Well, if someone is willing to do me a favor, I am willing to do them a favor. I though that if he would cover all of my expenses as well as including a 6 hour tape of an English kids show to help my children learn English I could make a run to the bookstores that sell the book and send them off to him.

Everyone wins, eh?

But the response I get from the guy tells me straight out that he he is going to take these books and then try to make a combination of Togakure ryu and Koga ryu ninjutsu.

Now, aside from the fact that all these books do not even deal with Koga ryu ninjutsu, there is the very real fact that you could not learn this type of thing from a book anyways. Not enough to create an art. And there is the sillyness of the idea that someone like this was skilled enough at Bujinkan to know what is Togakure ryu _ninjutsu _ and what is Gyokko ryu _koshijutsu_.

I tried to help someone, and it looks like I would have helped someone to do something I consider a big mistake at best and probably immoral. It is really discouraging to me to think that I could have helped someone do this type of thing. I feel used and dirty in a way.

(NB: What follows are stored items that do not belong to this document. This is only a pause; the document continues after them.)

(** * bigcommerce-storefront-generator: the client library ([bigcommerce.go])
      and the generator script ([main.go])

    A shallow embedding of [QueryParams.ToValues], of the query building of
    [InventoryService.ListContext], of the request pipeline ([NewClient],
    [NewRequest], [Do], [CheckResponse], [ErrorResponse.Error]) and of the
    methods of [BrandsService] that change a brand, with the parts of Go's
    [strconv], [net/url] and [encoding/json] they call; and of the script
    in [main.go], every function of it, over the draws of its random
    sources and the answers of the server.

    Go's [int] is embedded in [Z], [float64] in the Standard Library's
    [spec_float], a [string] as the sequence of its bytes ([string] of
    [ascii]), [url.Values] (a [map[string][]string]) as a [gmap], a pointer
    that may be nil as an [option]. *)

From Stdlib Require Import ZArith String Ascii List DecimalString DecimalZ DecimalPos.
From Stdlib Require Import Floats.SpecFloat.
From stdpp Require Import gmap strings list fin_maps sorting.

Local Open Scope string_scope.
Local Open Scope list_scope.
Local Open Scope Z_scope.

(** ** strconv *)

Module strconv.

(** [strconv.Itoa]: decimal digits, a leading [-] for a negative number. *)
Definition Itoa (i : Z) : string := NilZero.string_of_int (Z.to_int i).

(** [strconv.FormatBool]. *)
Definition FormatBool (b : bool) : string := if b then "true" else "false".

(** Half-to-even rounding of [m * 2^e * 100] to an integer: the number of
    hundredths that [FormatFloat(_, 'f', 2, 64)] prints (its digits are
    computed exactly, and a tie goes to the even digit). *)
Definition hundredths (m : positive) (e : Z) : Z :=
  if 0 <=? e then Z.pos m * 2 ^ e * 100
  else
    let d := 2 ^ (- e) in
    let q := (Z.pos m * 100) / d in
    let r := (Z.pos m * 100) mod d in
    if 2 * r <? d then q
    else if d <? 2 * r then q + 1
    else if Z.even q then q else q + 1.

Definition two_digits (n : Z) : string :=
  if n <? 10 then "0" +:+ Itoa n else Itoa n.

Definition fixed2 (h : Z) : string :=
  Itoa (h / 100) +:+ "." +:+ two_digits (h mod 100).

(** [strconv.FormatFloat(x, 'f', 2, 64)]. *)
Definition FormatFloat_f2 (x : spec_float) : string :=
  match x with
  | S754_nan => "NaN"
  | S754_infinity s => if s then "-Inf" else "+Inf"
  | S754_zero s => (if s then "-" else "") +:+ "0.00"
  | S754_finite s m e => (if s then "-" else "") +:+ fixed2 (hundredths m e)
  end.

End strconv.

(** Go's [x > 0] on a [float64]: false on a NaN and on both zeros. *)
Definition float64_gt0 (x : spec_float) : bool := SFltb (S754_zero false) x.

(** ** net/url: [Values], [QueryEscape], [Values.Encode] *)

Module url.

(** [type Values map[string][]string] *)
Abbreviation Values := (gmap string (list string)).

(** [func (v Values) Add(key, value string)]:
    [v[key] = append(v[key], value)]. *)
Definition Add (key value : string) (v : Values) : Values :=
  <[key := v !!! key ++ [value]]> v.

Definition between (lo hi c : ascii) : bool :=
  ((nat_of_ascii lo <=? nat_of_ascii c)%nat && (nat_of_ascii c <=? nat_of_ascii hi)%nat)%bool.

(** [shouldEscape(c, encodeQueryComponent)]: everything but the
    unreserved characters of RFC 3986, section 2.3. *)
Definition shouldEscape (c : ascii) : bool :=
  if (between "a" "z" c || between "A" "Z" c || between "0" "9" c)%bool then false
  else if (Ascii.eqb c "-" || Ascii.eqb c "_" || Ascii.eqb c "." || Ascii.eqb c "~")%bool then false
  else true.

(** The digit of [upperhex], the sixteen digits 0 to 9 and A to F, at
    index [n < 16]. *)
Definition upperhex (n : nat) : ascii :=
  if (n <? 10)%nat then ascii_of_nat (48 + n) else ascii_of_nat (55 + n).

Definition escape_byte (c : ascii) : string :=
  if Ascii.eqb c " " then "+"
  else if shouldEscape c then
    String "%" (String (upperhex (nat_of_ascii c / 16)) (String (upperhex (nat_of_ascii c mod 16)) ""))
  else String c "".

(** [url.QueryEscape]. *)
Fixpoint QueryEscape (s : string) : string :=
  match s with
  | EmptyString => ""
  | String c s' => escape_byte c +:+ QueryEscape s'
  end.

(** Byte-wise lexicographic order, the order of Go's [<] on strings. *)
Definition string_le (a b : string) : Prop := String.leb a b = true.

#[global] Instance string_le_dec : RelDecision string_le.
Proof. intros a b. unfold string_le. apply _. Defined.

(** [slices.Sorted(maps.Keys(v))] *)
Definition sorted_keys (v : Values) : list string :=
  merge_sort string_le (map_to_list v).*1.

(** The (key, value) pairs in the order [Encode] writes them: keys
    ascending, the values of one key in the order they were added. *)
Definition entries (v : Values) : list (string * string) :=
  k ← sorted_keys v; (λ x, (k, x)) <$> (v !!! k).

Definition write_entry (e : string * string) : string :=
  QueryEscape e.1 +:+ "=" +:+ QueryEscape e.2.

(** [func (v Values) Encode() string]: the entries, each written as
    [QueryEscape(key) = QueryEscape(value)], with [&] between them. *)
Definition Encode (v : Values) : string :=
  String.concat "&" (write_entry <$> entries v).

(** *** Reading a query string back ([url.ParseQuery]) *)

Definition ishex (c : ascii) : bool :=
  (between "0" "9" c || between "a" "f" c || between "A" "F" c)%bool.

Definition unhex (c : ascii) : nat :=
  if between "0" "9" c then nat_of_ascii c - 48
  else if between "a" "f" c then nat_of_ascii c - 97 + 10
  else if between "A" "F" c then nat_of_ascii c - 65 + 10
  else 0.

(** [url.QueryUnescape]: [%XY] is the byte [XY], [+] a space; [None] is
    its [EscapeError]. *)
Fixpoint QueryUnescape (s : string) : option string :=
  match s with
  | EmptyString => Some ""
  | String c s' =>
      if Ascii.eqb c "%" then
        match s' with
        | String h (String l s'') =>
            if (ishex h && ishex l)%bool
            then String (ascii_of_nat (unhex h * 16 + unhex l)) <$> QueryUnescape s''
            else None
        | _ => None
        end
      else if Ascii.eqb c "+" then String " " <$> QueryUnescape s'
      else String c <$> QueryUnescape s'
  end.

(** [strings.Split(s, sep)] for a one-byte separator. *)
Fixpoint Split (sep : ascii) (s : string) : list string :=
  match s with
  | EmptyString => [""]
  | String c s' =>
      if Ascii.eqb c sep then "" :: Split sep s'
      else match Split sep s' with
           | seg :: segs => String c seg :: segs
           | [] => [String c ""]
           end
  end.

(** [strings.Cut(s, sep)] for a one-byte separator: the text before and
    after the first [sep]; all of [s] and nothing when there is none. *)
Fixpoint Cut (sep : ascii) (s : string) : string * string :=
  match s with
  | EmptyString => ("", "")
  | String c s' =>
      if Ascii.eqb c sep then ("", s')
      else let '(before, after) := Cut sep s' in (String c before, after)
  end.

Fixpoint Contains (c : ascii) (s : string) : bool :=
  match s with
  | EmptyString => false
  | String c' s' => (Ascii.eqb c' c || Contains c s')%bool
  end.

(** One [&]-separated piece of a query, as the loop of [parseQuery]
    treats it: a piece that is empty, holds a semicolon or does not
    unescape is passed over. *)
Definition parse_piece (piece : string) : list (string * string) :=
  if Contains ";" piece then []
  else if String.eqb piece "" then []
  else
    let '(key, value) := Cut "=" piece in
    match QueryUnescape key, QueryUnescape value with
    | Some key, Some value => [(key, value)]
    | _, _ => []
    end.

(** The entries [url.ParseQuery] reads from a query string, in the order
    they are written in it (ParseQuery appends each to its key's list). *)
Definition parse_entries (query : string) : list (string * string) :=
  Split "&" query ≫= parse_piece.

End url.

(** ** The query parameters *)

Record QueryParams := {
  Page : Z;
  Limit : Z;
  Direction : string;
  Sort : string;
  Include : list string;
  ID : list Z;
  IDIn : list Z;
  IDNotIn : list Z;
  IDMin : Z;
  IDMax : Z;
  IDGreater : Z;
  IDLess : Z;
  Name : string;
  SKU : string;
  Price : spec_float;
  PriceMin : spec_float;
  PriceMax : spec_float;
  Weight : spec_float;
  WeightMin : spec_float;
  WeightMax : spec_float;
  Condition : string;
  IsVisible : option bool;
  IsFeatured : option bool;
  CategoryID : list Z;
  BrandID : list Z;
  Keywords : string;
  IsActive : option bool;
  DateCreated : string;
  DateModified : string
}.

I don't know. Should I have never offered? Should I have just done it since he probably will find a source anyways? Did I overreact to someone trying to create something without even the bare minimum of qualifications I could respect?


----------



## exile (Oct 3, 2006)

Don Roley said:


> I don't know. Should I have never offered? Should I have just done it since he probably will find a source anyways? Did I overreact to someone trying to create something without even the bare minimum of qualifications I could respect?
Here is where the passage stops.